- _PROBLEM STATEMENT_
Take from the data every line in which the word "value" is found.

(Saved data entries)
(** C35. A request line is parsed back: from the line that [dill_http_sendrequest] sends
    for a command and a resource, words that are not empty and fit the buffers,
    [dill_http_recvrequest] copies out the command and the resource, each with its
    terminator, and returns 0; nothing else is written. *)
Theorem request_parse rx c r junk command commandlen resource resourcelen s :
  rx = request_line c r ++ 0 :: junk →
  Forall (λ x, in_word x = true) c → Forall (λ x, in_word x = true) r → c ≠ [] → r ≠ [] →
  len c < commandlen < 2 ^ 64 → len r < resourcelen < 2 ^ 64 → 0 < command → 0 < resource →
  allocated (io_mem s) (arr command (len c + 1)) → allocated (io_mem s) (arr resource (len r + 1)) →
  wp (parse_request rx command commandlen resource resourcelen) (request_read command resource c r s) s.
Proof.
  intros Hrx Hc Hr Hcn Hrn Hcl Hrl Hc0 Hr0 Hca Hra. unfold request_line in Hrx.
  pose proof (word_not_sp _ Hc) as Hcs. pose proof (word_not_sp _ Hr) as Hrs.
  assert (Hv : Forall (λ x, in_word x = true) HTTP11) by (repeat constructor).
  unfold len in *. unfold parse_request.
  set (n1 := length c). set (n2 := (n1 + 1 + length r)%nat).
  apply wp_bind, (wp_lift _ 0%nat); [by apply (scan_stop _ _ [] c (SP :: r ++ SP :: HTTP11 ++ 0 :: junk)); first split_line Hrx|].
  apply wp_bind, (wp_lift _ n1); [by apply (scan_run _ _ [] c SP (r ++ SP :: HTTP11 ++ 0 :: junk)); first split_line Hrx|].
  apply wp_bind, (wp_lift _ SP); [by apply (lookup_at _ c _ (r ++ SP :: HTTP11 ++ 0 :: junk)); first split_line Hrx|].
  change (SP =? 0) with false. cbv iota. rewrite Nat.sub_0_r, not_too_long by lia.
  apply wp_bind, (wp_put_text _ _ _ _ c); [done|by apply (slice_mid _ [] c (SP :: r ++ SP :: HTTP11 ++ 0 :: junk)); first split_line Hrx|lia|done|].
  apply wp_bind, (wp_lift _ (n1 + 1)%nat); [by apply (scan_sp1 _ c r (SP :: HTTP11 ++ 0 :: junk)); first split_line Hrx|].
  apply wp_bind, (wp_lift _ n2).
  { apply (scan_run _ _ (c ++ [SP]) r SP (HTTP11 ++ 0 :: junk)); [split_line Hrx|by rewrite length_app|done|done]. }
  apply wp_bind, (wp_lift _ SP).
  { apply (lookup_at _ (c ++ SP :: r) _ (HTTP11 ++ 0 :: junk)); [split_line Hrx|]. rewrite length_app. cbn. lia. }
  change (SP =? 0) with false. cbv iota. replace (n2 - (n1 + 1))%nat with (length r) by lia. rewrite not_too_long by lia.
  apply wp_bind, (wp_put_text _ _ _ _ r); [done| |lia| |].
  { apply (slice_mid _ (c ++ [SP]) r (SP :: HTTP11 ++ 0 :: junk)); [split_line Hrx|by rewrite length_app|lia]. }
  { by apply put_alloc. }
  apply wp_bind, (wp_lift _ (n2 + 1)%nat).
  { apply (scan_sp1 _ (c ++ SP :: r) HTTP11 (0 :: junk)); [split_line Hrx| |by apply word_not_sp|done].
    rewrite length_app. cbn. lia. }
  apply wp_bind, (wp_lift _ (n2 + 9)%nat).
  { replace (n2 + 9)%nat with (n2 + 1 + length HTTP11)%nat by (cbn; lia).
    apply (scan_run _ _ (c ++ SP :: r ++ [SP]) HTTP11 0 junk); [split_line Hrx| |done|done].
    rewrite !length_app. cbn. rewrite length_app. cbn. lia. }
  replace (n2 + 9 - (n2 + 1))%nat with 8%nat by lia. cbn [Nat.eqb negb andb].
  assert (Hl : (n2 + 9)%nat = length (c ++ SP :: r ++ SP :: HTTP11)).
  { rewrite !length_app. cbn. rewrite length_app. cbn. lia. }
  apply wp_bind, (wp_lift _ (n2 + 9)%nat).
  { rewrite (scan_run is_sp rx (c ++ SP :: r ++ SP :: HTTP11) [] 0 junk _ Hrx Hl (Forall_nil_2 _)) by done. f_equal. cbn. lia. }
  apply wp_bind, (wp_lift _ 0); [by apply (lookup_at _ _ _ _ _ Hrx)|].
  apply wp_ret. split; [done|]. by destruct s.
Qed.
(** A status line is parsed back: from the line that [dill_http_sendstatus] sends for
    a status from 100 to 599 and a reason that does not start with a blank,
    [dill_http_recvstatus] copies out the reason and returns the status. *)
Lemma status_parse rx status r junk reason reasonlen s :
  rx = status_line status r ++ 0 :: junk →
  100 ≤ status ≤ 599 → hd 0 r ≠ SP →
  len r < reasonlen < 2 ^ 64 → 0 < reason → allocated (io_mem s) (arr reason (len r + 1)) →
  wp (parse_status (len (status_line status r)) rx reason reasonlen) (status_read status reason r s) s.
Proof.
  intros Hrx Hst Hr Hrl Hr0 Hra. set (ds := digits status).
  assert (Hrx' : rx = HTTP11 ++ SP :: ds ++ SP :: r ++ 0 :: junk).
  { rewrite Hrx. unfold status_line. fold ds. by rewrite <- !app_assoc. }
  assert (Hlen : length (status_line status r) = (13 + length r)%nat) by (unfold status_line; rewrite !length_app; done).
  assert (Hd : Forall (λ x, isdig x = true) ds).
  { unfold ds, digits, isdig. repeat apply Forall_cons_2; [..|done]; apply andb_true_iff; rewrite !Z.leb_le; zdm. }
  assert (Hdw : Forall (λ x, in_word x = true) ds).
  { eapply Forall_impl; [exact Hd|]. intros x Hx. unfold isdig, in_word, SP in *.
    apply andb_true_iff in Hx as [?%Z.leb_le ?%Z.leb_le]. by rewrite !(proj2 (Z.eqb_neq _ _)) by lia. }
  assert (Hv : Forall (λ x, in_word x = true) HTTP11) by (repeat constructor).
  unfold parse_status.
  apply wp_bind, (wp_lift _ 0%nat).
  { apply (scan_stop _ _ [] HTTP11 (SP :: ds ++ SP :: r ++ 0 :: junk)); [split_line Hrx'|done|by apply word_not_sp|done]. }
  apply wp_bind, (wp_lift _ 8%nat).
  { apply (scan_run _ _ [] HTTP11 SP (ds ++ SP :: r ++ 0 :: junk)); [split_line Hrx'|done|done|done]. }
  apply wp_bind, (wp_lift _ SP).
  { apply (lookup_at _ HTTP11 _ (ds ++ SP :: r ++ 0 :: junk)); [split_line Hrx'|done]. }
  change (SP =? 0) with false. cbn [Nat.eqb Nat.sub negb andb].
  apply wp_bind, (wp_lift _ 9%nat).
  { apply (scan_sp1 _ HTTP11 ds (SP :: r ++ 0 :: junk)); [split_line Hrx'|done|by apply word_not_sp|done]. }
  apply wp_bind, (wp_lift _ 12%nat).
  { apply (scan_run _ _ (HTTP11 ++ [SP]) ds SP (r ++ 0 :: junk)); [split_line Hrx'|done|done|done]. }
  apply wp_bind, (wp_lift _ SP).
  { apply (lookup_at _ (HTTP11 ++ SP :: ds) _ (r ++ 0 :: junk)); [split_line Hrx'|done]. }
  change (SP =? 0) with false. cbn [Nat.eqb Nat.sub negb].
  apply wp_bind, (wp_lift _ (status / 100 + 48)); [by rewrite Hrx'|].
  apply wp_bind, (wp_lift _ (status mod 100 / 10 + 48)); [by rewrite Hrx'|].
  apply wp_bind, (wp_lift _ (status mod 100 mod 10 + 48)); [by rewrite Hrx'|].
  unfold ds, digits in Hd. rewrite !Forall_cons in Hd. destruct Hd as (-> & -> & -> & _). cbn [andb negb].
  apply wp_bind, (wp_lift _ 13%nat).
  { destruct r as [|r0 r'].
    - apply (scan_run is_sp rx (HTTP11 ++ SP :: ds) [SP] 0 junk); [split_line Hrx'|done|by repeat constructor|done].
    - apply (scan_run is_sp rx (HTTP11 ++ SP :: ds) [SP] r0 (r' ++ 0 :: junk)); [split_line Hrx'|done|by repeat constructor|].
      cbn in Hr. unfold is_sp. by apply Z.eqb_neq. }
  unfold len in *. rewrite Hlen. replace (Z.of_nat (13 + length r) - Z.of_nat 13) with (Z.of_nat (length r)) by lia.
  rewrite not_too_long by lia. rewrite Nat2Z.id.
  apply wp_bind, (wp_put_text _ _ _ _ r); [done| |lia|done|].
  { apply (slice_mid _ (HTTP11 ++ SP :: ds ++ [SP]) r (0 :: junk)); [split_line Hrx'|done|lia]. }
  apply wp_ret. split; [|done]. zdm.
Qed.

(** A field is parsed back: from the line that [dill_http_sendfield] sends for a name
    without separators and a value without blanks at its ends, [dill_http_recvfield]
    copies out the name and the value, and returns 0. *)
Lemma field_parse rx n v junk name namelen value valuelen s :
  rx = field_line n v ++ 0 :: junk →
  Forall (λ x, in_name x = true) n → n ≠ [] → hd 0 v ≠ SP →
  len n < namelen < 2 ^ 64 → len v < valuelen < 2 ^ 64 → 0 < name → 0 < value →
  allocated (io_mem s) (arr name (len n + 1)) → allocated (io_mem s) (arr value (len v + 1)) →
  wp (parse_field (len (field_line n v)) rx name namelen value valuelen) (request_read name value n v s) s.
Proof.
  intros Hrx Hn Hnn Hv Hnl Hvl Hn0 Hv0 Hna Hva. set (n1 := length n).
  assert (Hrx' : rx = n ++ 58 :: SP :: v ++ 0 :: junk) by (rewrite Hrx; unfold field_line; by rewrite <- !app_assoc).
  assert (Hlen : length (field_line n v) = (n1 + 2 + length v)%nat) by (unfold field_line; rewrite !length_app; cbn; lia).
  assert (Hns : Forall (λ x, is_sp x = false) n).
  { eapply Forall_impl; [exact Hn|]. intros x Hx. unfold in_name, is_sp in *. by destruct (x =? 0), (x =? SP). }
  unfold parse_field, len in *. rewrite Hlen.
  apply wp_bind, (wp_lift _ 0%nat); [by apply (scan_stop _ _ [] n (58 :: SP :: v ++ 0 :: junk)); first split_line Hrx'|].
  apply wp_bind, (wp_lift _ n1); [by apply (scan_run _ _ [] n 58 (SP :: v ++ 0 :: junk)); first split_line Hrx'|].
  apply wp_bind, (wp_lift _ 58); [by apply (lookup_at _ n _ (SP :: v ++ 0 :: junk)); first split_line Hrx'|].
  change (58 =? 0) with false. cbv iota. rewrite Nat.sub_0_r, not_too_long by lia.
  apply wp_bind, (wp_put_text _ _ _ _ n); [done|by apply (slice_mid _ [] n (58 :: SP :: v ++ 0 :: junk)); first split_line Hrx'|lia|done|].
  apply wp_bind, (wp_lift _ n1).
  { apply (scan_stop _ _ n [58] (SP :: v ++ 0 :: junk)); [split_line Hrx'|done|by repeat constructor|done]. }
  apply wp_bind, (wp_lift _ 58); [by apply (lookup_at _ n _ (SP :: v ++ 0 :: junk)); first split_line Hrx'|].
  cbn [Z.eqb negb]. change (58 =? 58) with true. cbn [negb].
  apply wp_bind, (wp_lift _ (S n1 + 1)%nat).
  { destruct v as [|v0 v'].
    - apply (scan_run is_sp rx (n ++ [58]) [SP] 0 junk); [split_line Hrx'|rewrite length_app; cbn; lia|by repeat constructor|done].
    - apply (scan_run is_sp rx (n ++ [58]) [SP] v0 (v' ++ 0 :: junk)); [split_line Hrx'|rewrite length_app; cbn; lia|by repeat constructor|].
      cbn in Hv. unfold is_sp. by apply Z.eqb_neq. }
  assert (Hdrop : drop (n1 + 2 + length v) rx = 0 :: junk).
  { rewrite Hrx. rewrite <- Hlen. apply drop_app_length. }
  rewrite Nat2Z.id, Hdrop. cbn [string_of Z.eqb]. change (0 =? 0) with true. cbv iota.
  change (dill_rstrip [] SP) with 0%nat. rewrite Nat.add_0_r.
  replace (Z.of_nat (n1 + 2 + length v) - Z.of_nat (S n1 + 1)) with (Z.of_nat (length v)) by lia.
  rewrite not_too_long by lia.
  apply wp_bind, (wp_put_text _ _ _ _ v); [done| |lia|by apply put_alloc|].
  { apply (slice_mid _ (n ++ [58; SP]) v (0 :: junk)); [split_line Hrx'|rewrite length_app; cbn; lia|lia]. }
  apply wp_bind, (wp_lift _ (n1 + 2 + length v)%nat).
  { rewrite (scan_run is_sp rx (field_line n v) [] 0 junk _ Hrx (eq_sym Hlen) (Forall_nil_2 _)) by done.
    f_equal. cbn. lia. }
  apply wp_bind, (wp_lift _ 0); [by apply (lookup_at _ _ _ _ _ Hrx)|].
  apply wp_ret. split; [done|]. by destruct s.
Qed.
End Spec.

--

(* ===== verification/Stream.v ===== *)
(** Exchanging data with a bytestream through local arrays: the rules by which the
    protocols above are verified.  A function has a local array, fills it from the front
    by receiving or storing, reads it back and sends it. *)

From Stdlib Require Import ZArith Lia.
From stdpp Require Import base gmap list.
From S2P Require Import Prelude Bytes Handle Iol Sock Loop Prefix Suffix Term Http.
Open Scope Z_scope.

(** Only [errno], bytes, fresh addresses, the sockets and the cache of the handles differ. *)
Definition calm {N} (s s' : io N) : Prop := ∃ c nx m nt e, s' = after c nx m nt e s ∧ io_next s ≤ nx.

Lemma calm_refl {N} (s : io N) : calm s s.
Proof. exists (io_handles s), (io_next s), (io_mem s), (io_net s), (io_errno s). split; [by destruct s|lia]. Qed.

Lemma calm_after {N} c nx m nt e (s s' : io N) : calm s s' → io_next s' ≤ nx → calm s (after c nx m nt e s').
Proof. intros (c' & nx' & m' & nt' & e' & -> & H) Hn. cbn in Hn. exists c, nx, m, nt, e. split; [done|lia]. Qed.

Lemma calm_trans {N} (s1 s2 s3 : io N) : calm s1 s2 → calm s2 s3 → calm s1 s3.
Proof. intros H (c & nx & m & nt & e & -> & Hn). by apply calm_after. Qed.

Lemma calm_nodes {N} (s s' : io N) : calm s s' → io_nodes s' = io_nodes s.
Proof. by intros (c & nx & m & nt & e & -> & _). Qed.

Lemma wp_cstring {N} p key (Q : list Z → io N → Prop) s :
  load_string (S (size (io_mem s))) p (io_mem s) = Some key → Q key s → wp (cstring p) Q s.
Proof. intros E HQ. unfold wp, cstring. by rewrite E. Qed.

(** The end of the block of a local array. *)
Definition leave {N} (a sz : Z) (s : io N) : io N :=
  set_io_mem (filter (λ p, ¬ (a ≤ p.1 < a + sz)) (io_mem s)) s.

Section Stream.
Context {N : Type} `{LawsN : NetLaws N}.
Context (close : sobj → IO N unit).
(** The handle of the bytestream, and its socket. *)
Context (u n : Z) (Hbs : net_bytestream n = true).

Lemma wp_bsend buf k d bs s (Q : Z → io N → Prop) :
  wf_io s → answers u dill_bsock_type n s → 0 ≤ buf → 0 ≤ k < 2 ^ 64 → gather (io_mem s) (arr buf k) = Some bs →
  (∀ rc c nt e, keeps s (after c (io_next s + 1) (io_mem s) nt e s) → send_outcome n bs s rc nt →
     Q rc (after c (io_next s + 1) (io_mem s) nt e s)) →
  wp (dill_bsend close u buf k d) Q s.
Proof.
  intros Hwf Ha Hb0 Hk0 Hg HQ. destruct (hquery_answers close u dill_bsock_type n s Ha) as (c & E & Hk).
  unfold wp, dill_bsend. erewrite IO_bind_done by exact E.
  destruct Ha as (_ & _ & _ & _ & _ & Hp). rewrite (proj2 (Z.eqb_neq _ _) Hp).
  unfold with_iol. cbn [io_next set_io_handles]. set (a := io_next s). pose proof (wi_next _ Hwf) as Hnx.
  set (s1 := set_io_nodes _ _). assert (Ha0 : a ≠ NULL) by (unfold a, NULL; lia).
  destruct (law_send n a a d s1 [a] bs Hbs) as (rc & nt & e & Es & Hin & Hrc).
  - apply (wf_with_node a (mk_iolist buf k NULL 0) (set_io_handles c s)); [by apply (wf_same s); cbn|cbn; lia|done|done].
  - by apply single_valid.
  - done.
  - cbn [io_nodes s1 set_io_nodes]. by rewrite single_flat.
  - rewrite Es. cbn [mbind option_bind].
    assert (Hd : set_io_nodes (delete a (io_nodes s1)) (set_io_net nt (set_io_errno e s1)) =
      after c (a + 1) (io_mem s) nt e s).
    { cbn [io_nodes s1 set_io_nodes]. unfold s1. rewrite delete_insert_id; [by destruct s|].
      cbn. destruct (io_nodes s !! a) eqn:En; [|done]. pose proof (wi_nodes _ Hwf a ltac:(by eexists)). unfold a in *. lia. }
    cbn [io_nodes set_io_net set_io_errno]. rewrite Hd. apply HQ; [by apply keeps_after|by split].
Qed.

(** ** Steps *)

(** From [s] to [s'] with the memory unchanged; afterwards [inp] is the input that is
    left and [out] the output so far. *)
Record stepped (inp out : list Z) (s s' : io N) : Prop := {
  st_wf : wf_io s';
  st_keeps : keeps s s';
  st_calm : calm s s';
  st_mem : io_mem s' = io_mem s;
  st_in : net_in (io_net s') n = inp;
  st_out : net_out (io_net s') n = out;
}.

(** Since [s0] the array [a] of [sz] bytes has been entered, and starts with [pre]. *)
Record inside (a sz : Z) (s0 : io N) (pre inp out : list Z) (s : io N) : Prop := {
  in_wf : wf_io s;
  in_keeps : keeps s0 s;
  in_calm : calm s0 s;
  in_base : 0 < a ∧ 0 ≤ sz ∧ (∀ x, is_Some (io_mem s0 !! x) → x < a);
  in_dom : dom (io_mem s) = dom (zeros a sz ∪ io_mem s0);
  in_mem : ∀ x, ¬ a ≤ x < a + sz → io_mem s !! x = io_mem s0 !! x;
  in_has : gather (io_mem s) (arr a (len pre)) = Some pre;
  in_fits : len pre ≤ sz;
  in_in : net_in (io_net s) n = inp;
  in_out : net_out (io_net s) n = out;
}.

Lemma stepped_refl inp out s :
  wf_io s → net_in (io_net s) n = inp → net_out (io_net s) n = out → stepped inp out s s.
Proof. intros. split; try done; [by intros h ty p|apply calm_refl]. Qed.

...

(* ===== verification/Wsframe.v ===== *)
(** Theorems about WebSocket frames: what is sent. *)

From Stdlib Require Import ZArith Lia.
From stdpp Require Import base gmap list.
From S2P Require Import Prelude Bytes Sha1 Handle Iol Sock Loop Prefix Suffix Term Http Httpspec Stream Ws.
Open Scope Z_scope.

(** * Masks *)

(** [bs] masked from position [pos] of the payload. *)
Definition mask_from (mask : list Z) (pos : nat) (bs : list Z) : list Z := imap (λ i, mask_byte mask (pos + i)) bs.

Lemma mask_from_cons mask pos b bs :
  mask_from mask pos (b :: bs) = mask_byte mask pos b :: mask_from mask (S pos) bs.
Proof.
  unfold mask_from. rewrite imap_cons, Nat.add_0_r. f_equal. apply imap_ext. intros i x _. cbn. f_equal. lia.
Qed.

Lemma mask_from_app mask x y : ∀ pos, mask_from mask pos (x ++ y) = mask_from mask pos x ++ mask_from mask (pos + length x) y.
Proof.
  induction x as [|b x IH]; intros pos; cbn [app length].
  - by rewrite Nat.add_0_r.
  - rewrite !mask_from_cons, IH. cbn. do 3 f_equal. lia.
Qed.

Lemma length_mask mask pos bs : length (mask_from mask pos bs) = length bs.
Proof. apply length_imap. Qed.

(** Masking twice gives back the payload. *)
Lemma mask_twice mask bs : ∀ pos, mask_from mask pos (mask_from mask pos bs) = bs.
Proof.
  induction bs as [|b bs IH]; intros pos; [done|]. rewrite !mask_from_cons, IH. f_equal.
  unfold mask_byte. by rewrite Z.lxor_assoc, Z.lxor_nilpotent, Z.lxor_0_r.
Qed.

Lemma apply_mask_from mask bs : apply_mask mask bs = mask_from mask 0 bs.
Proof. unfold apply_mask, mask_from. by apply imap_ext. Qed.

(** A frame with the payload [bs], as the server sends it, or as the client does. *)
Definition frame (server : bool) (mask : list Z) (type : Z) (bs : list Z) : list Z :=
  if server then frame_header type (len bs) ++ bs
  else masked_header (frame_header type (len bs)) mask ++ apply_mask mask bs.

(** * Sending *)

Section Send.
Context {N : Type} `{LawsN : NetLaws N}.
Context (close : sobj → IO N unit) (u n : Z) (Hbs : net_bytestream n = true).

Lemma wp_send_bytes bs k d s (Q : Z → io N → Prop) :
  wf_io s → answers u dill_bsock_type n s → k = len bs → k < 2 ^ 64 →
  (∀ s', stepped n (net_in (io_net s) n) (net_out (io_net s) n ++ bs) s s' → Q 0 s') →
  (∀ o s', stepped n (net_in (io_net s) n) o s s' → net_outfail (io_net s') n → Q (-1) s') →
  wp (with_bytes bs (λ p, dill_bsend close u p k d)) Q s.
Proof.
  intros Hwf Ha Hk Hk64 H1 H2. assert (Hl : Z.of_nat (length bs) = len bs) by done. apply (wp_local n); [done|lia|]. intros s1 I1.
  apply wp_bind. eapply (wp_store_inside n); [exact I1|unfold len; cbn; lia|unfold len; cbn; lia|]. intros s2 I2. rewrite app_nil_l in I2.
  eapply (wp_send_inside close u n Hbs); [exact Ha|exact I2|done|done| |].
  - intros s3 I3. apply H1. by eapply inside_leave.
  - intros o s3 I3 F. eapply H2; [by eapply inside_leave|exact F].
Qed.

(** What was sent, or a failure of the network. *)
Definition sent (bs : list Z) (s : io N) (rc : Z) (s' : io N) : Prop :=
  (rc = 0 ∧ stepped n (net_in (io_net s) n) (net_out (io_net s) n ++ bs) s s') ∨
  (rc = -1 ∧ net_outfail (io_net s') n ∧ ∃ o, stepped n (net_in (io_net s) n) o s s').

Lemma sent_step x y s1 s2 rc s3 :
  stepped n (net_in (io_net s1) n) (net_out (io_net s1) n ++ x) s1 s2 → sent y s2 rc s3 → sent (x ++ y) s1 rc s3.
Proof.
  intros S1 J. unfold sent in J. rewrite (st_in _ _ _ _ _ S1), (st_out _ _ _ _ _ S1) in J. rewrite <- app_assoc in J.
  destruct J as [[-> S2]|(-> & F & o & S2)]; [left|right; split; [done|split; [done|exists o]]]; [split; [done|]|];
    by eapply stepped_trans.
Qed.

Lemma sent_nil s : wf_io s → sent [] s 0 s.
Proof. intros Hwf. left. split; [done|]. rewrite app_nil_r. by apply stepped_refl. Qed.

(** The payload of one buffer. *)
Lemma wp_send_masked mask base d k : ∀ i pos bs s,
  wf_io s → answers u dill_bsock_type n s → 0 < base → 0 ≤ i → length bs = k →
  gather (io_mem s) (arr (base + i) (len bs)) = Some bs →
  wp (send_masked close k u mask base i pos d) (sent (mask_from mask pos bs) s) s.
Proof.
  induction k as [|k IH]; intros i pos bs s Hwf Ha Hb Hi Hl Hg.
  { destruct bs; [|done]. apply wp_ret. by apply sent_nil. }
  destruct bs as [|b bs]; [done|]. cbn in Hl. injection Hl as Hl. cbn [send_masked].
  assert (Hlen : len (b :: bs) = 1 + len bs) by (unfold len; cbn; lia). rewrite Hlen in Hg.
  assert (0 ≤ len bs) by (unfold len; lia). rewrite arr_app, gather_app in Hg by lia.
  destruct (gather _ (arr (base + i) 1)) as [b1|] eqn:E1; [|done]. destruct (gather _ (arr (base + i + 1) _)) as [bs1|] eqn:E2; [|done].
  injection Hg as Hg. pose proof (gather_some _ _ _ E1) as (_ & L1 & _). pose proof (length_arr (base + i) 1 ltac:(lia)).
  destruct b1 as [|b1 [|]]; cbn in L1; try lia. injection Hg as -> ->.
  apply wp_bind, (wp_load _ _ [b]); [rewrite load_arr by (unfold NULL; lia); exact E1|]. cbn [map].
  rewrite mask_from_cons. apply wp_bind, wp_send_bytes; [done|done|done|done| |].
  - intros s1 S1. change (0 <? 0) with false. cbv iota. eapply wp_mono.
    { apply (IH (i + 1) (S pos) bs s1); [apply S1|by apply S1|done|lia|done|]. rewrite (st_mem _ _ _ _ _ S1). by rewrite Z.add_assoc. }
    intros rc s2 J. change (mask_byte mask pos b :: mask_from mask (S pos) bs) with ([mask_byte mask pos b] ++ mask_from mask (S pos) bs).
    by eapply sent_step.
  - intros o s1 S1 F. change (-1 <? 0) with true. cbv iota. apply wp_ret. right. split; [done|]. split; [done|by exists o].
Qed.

- _THE ANSWER_
    without separators and a value without blanks at its ends, [dill_http_recvfield]
    copies out the name and the value, and returns 0. *)
Lemma field_parse rx n v junk name namelen value valuelen s :
  len n < namelen < 2 ^ 64 → len v < valuelen < 2 ^ 64 → 0 < name → 0 < value →
  allocated (io_mem s) (arr name (len n + 1)) → allocated (io_mem s) (arr value (len v + 1)) →
  wp (parse_field (len (field_line n v)) rx name namelen value valuelen) (request_read name value n v s) s.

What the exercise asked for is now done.